The hackers of the LulzSec group, who distinguished themselves in 2011 with various attacks targeting in particular the Japanese giant Sony and the CIA, this time claimed the theft of data from 600,000 accounts originating from the organization, as spotted the Actu.fr site.
To discover
PODCAST - Listen to the latest episode of our Tech Questions series
As proof, screenshots revealing the information of four accounts were distributed on Twitter and Telegram, followed by a blurred listing of supposedly thousands of others.
The information collected by the group contains in particular the name of the insured, their family information as well as the amount and date of payment of benefits.
“But no access to bank details (RIB) is possible
,” assures Le Figaro the National Family Allowance Fund (CNAF).
The four beneficiaries in question, whose data was compromised, were identified and notified by the CAF.
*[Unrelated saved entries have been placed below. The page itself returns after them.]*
(* ===== verification/CmTask.v ===== *)
(** * Tasks in a group: the scheduler's paths

    Every path of Sched.v that touches the accounting is shown to be a
    transition of one task (a pure function on [task_struct]) that keeps the
    references and the accounting of all groups: no path oopses, and what the
    group sees is decided by the flags of the path alone. *)

From S2P Require Import Prelude Wait Tasklet Cmgroup Sched CmInv.
Local Open Scope Z_scope.

(** ** Operations that change one task *)

Definition upd_task (t : nat) (x : task_struct) (k : kernel) : kernel :=
  set_tasks (<[t := x]> (tasks k)) k.

(** [m] takes task [t] from [x] to [y], returns [r], and keeps the invariant
    and everything but the task, the counters of groups and the tasklets *)
Definition task_op {A} (held : nat -> Z) (t : nat) (m : K A) (x : task_struct) (r : A)
    (y : task_struct) : Prop :=
  forall k, inv held k -> tasks k !! t = Some x ->
    exists k', m k = Ret r k' /\ inv held k' /\ same_rest (upd_task t y k) k'.

Lemma same_rest_upd k k1 k2 t x1 x2 :
  same_rest (upd_task t x1 k) k1 -> same_rest (upd_task t x2 k1) k2 ->
  same_rest (upd_task t x2 k) k2.
Proof.
  intros H1 H2. eapply same_rest_trans; [|exact H2]. destruct H1 as [S1 S2 S3 S4 S5 S6 S7 S8].
  split; simpl in *; try done. by rewrite S1, insert_insert_eq.
Qed.

Lemma task_op_ret {A} held t x (r : A) : task_op held t (mret r) x r x.
Proof. intros k Hi Ht. exists k. split_and!; [done|done|by apply same_rest_id]. Qed.

Lemma task_op_bind {A B} held t (m : K A) (f : A -> K B) x r y s z :
  task_op held t m x r y -> task_op held t (f r) y s z -> task_op held t (mbind f m) x s z.
Proof.
  intros Hm Hf k Hi Ht. destruct (Hm k Hi Ht) as (k1 & E1 & Hi1 & Hs1).
  destruct (Hf k1 Hi1) as (k2 & E2 & Hi2 & Hs2); [by eapply same_rest_lookup|].
  exists k2. split_and!; [|done|by eapply same_rest_upd].
  apply bind_Ret. eauto.
Qed.

Lemma task_op_get {A} held t (f : task_struct -> K A) x r y :
  task_op held t (f x) x r y -> task_op held t (mbind f (get_task t)) x r y.
Proof.
  intros H k Hi Ht. destruct (H k Hi Ht) as (k' & E & ?). exists k'. split; [|done].
  unfold mbind, M_bind. by rewrite (get_task_eq t k x Ht).
Qed.

(** a change that neither moves the task to another group nor charges it *)
Lemma task_op_put held t x y :
  task_cmgroup y = task_cmgroup x -> cmgroup_charged y = cmgroup_charged x ->
  task_op held t (put_task t y) x tt y.
Proof.
  intros Hg Hc k Hi Ht. exists (upd_task t y k). split_and!; [done| |auto with kernel].
  apply (inv_task_move held held k t x y Hi Ht); unfold charged_to, in_group.
  - intros g. by rewrite Hg, Hc.
  - intros g. rewrite Hg. lia.
  - apply Hi.
Qed.

(** ** The pure transitions *)

Definition counted (x : task_struct) : bool := bool_decide (task_cmgroup x <> None).

Definition enqueued (flags : Z) (x : task_struct) : task_struct :=
  let x := set_se_queued true x in
  if counted x && (Z.land flags ENQUEUE_NOCMGROUP =? 0) && negb (cmgroup_charged x)
  then set_cmgroup_charged true x else x.

Definition dequeued (flags : Z) (x : task_struct) : task_struct :=
  let x := set_se_queued false x in
  if counted x && (Z.land flags DEQUEUE_NOCMGROUP =? 0) && cmgroup_charged x
  then set_cmgroup_charged false x else x.

Definition woken (x : task_struct) : task_struct :=
  set_tstate TASK_RUNNING
    (if on_rq x then x
     else set_on_rq true (enqueued (Z.lor ENQUEUE_WAKEUP ENQUEUE_WAKING) x)).

Definition slept (fatal : bool) (x : task_struct) : task_struct :=
  if tstate x =? 0 then x
  else if signal_pending_state fatal (tstate x) x then set_tstate TASK_RUNNING x
  else set_on_rq false (dequeued DEQUEUE_SLEEP x).

(** ** The paths are these transitions *)

Lemma charged_on held t x g :
  task_cmgroup x = Some g -> cmgroup_charged x = false ->
  task_op held t (cmgroup_one_more_runnable t) x tt (set_cmgroup_charged true x).
Proof. intros Hg Hc k Hi Ht. by apply (one_more_ok held k t x g). Qed.

Lemma charged_off held t x g b :
  task_cmgroup x = Some g -> cmgroup_charged x = true ->
  task_op held t (cmgroup_one_less_runnable t b) x tt (set_cmgroup_charged false x).
Proof. intros Hg Hc k Hi Ht. by apply (one_less_ok held k t x g b). Qed.

Lemma enqueue_task_op held t flags x :
  task_op held t (enqueue_task t flags) x tt (enqueued flags x).
Proof.
  unfold enqueue_task. apply task_op_get.
  apply (task_op_bind _ _ _ _ _ tt (set_se_queued true x)); [by apply task_op_put|].
  unfold cmgroup_task_enqueued. apply task_op_get. unfold enqueued, counted.
  destruct (bool_decide _ && _ && _) eqn:E; [|apply task_op_ret]. zbool.
  apply bool_decide_eq_true in H. destruct (task_cmgroup (set_se_queued true x)) as [g|] eqn:Hg; [|done].
  by eapply charged_on.
Qed.

Lemma dequeue_task_op held t flags x :
  task_op held t (dequeue_task t flags) x tt (dequeued flags x).
Proof.
  unfold dequeue_task. apply task_op_get.
  apply (task_op_bind _ _ _ _ _ tt (set_se_queued false x)); [by apply task_op_put|].
  unfold cmgroup_task_dequeued. apply task_op_get. unfold dequeued, counted.
  destruct (bool_decide _ && _ && _) eqn:E; [|apply task_op_ret]. zbool.
  apply bool_decide_eq_true in H. destruct (task_cmgroup (set_se_queued false x)) as [g|] eqn:Hg; [|done].
  by eapply charged_off.
Qed.

(** chaining of task operations: read, write, enqueue, dequeue *)
Ltac task_ops :=
  repeat first
    [ simple apply enqueue_task_op
    | simple apply dequeue_task_op
    | apply task_op_get
    | apply task_op_ret
    | apply task_op_put; done
    | eapply task_op_bind ].

Lemma wake_up_op held t state x :
  task_op held t (try_to_wake_up t state) x
    (negb (Z.land (tstate x) state =? 0))
    (if Z.land (tstate x) state =? 0 then x else woken x).
Proof.
  unfold try_to_wake_up, woken. apply task_op_get.
  destruct (Z.land (tstate x) state =? 0); [apply task_op_ret|].
  destruct (on_rq x).
  - unfold ttwu_do_wakeup. task_ops.
  - unfold ttwu_do_activate, ttwu_activate, ttwu_do_wakeup, activate_task. task_ops.
Qed.

Lemma schedule_out_op held t fatal x :
  task_op held t (schedule_out fatal t) x tt (slept fatal x).
Proof.
  unfold schedule_out, slept. apply task_op_get.
  destruct (tstate x =? 0); [apply task_op_ret|].
  destruct (signal_pending_state fatal (tstate x) x); [by apply task_op_put|].
  unfold deactivate_task. task_ops.
Qed.

(** a dequeue and an enqueue that cmgroup must not see *)
Definition requeued (x : task_struct) : task_struct := set_se_queued true x.

Lemma enqueued_hidden flag x :
  enqueued (Z.lor flag ENQUEUE_NOCMGROUP) x = set_se_queued true x.
Proof.
  unfold enqueued. replace (Z.land (Z.lor flag ENQUEUE_NOCMGROUP) ENQUEUE_NOCMGROUP) with 16.
  - by rewrite andb_false_r.
  - rewrite Z.land_lor_distr_l, Z.land_diag. symmetry.
    apply Z.bits_inj'. intros n _. rewrite Z.lor_spec, Z.land_spec.
    change 16 with ENQUEUE_NOCMGROUP. by destruct (Z.testbit flag n), (Z.testbit ENQUEUE_NOCMGROUP n).
Qed.

Lemma dequeued_hidden x : dequeued DEQUEUE_NOCMGROUP x = set_se_queued false x.
Proof. unfold dequeued. by rewrite andb_false_r. Qed.

Lemma requeue_task_op held t flag x :
  task_op held t (requeue_task t flag) x tt (if on_rq x then requeued x else x).
Proof.
  unfold requeue_task. apply task_op_get. destruct (on_rq x); [|apply task_op_ret].
  eapply task_op_bind; [apply dequeue_task_op|].
  replace (requeued x) with
    (enqueued (Z.lor flag ENQUEUE_NOCMGROUP) (dequeued DEQUEUE_NOCMGROUP x));
    [apply enqueue_task_op|].
  by rewrite dequeued_hidden, enqueued_hidden.
Qed.

Lemma move_task_op held t cpu x :
  task_op held t (move_task t cpu) x tt (set_tcpu cpu (requeued x)).
Proof.
  unfold move_task, deactivate_task, activate_task, set_task_cpu.
  eapply task_op_bind; [apply dequeue_task_op|]. rewrite dequeued_hidden.
  eapply task_op_bind; [task_ops|].
  replace (set_tcpu cpu (requeued x)) with
    (enqueued (Z.lor 0 ENQUEUE_NOCMGROUP) (set_tcpu cpu (set_se_queued false x)));
    [apply enqueue_task_op|].
  by rewrite enqueued_hidden.
Qed.

Lemma dissociate_op held t x :
  task_op held t (cmgroup_dissociate t) x tt
    (if bool_decide (task_cmgroup x = None) then x else dissociated x).
Proof.
  intros k Hi Ht. destruct (dissociate_ok held k t x Hi Ht) as (k' & y & E & Hi' & Hs & _ & ->).
  eauto.
Qed.

Definition exited (x : task_struct) : task_struct :=
  slept false (set_tstate TASK_DEAD (if bool_decide (task_cmgroup x = None) then x else dissociated x)).

Lemma exit_op held t x : task_op held t (do_exit_cmgroup t) x tt (exited x).
Proof.
  unfold do_exit_cmgroup, exited. eapply task_op_bind; [apply dissociate_op|].
  apply task_op_get. eapply task_op_bind; [by apply task_op_put|]. apply schedule_out_op.
Qed.

(** ** Fork: a new task, outside of any group *)

Lemma inv_new_task held k t y :
  inv held k -> tasks k !! t = None -> task_cmgroup y = None ->
  Z.of_nat (size (tasks k)) < PID_MAX_LIMIT -> inv held (upd_task t y k).
Proof.
  intros Hi Ht Hy Hsz.
  assert (Hrefs : forall g, refs (upd_task t y k) g = refs k g).
  { intros g. unfold refs; simpl. rewrite count_insert_new, in_group_none by done.
    unfold tasklet_pending; simpl. lia. }
  assert (Hc : forall g, charged (upd_task t y k) g = charged k g).
  { intros g. unfold charged; simpl. by rewrite count_insert_new, charged_to_none by done. }
  split; try apply Hi.
  - intros g c Hg. rewrite Hrefs. by apply Hi.
  - intros g Hg. rewrite Hrefs. by apply Hi.
  - intros g c Hg. rewrite Hc. by apply Hi.
  - simpl. rewrite map_size_insert_None by done. lia.
Qed.

(** ** A group's count is the number of its runnable tasks

    A task of a group is charged exactly while it is on the run queue. *)

Definition task_ok (x : task_struct) : Prop :=
  se_queued x = on_rq x /\ (task_cmgroup x <> None -> cmgroup_charged x = on_rq x).

Definition tasks_ok (k : kernel) : Prop := forall t x, tasks k !! t = Some x -> task_ok x.

Definition runnable_in (g : nat) (x : task_struct) : bool := in_group g x && on_rq x.

Lemma charged_runnable k g : tasks_ok k -> charged k g = count (runnable_in g) (tasks k).
Proof.
  intros Hok. apply count_ext. intros t x Hx. destruct (Hok t x Hx) as [_ Hc].
  unfold charged_to, runnable_in, in_group. case_bool_decide as Hg; simpl; [|done].
  apply Hc. by rewrite Hg.
Qed.

Lemma tasks_ok_upd k k' t y :
  tasks_ok k -> task_ok y -> same_rest (upd_task t y k) k' -> tasks_ok k'.
Proof.
  intros Hok Hy Hs t' x. rewrite (sr_tasks _ _ Hs); simpl. rewrite lookup_insert.
  case_decide; [by intros [= <-]|apply Hok].
Qed.

Lemma woken_ok x : task_ok x -> task_ok (woken x).
Proof.
  intros [H1 H2]. unfold woken, enqueued, counted, task_ok. destruct (on_rq x) eqn:E; simpl; [by rewrite E|].
  rewrite andb_true_r. case_bool_decide as Hg; simpl; [|by split].
  rewrite (H2 Hg). by split.
Qed.

Lemma slept_ok f x : task_ok x -> on_rq x = true -> task_ok (slept f x).
Proof.
  intros [H1 H2] Hrq. unfold slept, dequeued, counted, task_ok.
  destruct (tstate x =? 0); [done|]. destruct (signal_pending_state f (tstate x) x); [done|].
  simpl. rewrite andb_true_r. case_bool_decide as Hg; simpl; [|by split].
  rewrite (H2 Hg), Hrq. by split.
Qed.

Lemma exited_ok x : task_ok x -> on_rq x = true -> task_ok (exited x).
Proof.
  intros [H1 H2] Hrq. unfold exited. apply slept_ok; [|by case_bool_decide].
  case_bool_decide; split; simpl; try done.
Qed.

Lemma requeued_ok x : task_ok x -> on_rq x = true -> task_ok (requeued x).
Proof. intros [H1 H2] Hrq. split; simpl; [congruence|done]. Qed.

(** ** Requeueing that the group must not see, as equations *)

Lemma hidden_enqueue t flag k x :
  tasks k !! t = Some x ->
  enqueue_task t (Z.lor flag ENQUEUE_NOCMGROUP) k = Ret tt (upd_task t (set_se_queued true x) k).
Proof.
  intros Ht. unfold enqueue_task. mrun (get_task_eq t k x Ht). unfold put_task, modify, mbind at 1, M_bind at 1.
  unfold cmgroup_task_enqueued. unfold mbind at 1, M_bind at 1, get_task, deref. simpl. rewrite lookup_insert_eq.
  pose proof (enqueued_hidden flag (set_cmgroup_charged false (set_task_cmgroup (Some 0%nat) x))) as Hh.
  unfold enqueued, counted in Hh; simpl in Hh.
  destruct (Z.land (Z.lor flag ENQUEUE_NOCMGROUP) ENQUEUE_NOCMGROUP =? 0); [done|].
  by rewrite andb_false_r.
Qed.

Lemma hidden_dequeue t k x :
  tasks k !! t = Some x ->
  dequeue_task t DEQUEUE_NOCMGROUP k = Ret tt (upd_task t (set_se_queued false x) k).
Proof.
  intros Ht. unfold dequeue_task. mrun (get_task_eq t k x Ht). unfold put_task, modify, mbind at 1, M_bind at 1.
  unfold cmgroup_task_dequeued. unfold mbind at 1, M_bind at 1, get_task, deref. simpl. rewrite lookup_insert_eq.
  by rewrite andb_false_r.
Qed.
Access to the data of the 600,000 other accounts has not yet been verified and
“investigations are underway”,
specifies the organization.
No intrusion detected
CAF indicates that access to these four accounts was done
"without forcing the site's system, by providing passwords probably obtained elsewhere by the authors"
.
The hackers would therefore not have
“hacked”
the organization's systems, but simply got their hands on the passwords of the four accounts whose information was disseminated, in particular by exploiting other data leaks.
The site was closed for a few hours during the night of February 12 to 13 then reopened, but CAF assures that it has not detected any fault in its systems.
The teams are mobilized to monitor connection spaces.
A complaint was filed and a report to the CNIL was made.
If in doubt and before knowing the exact extent of the attack, it is recommended to change your password on the site.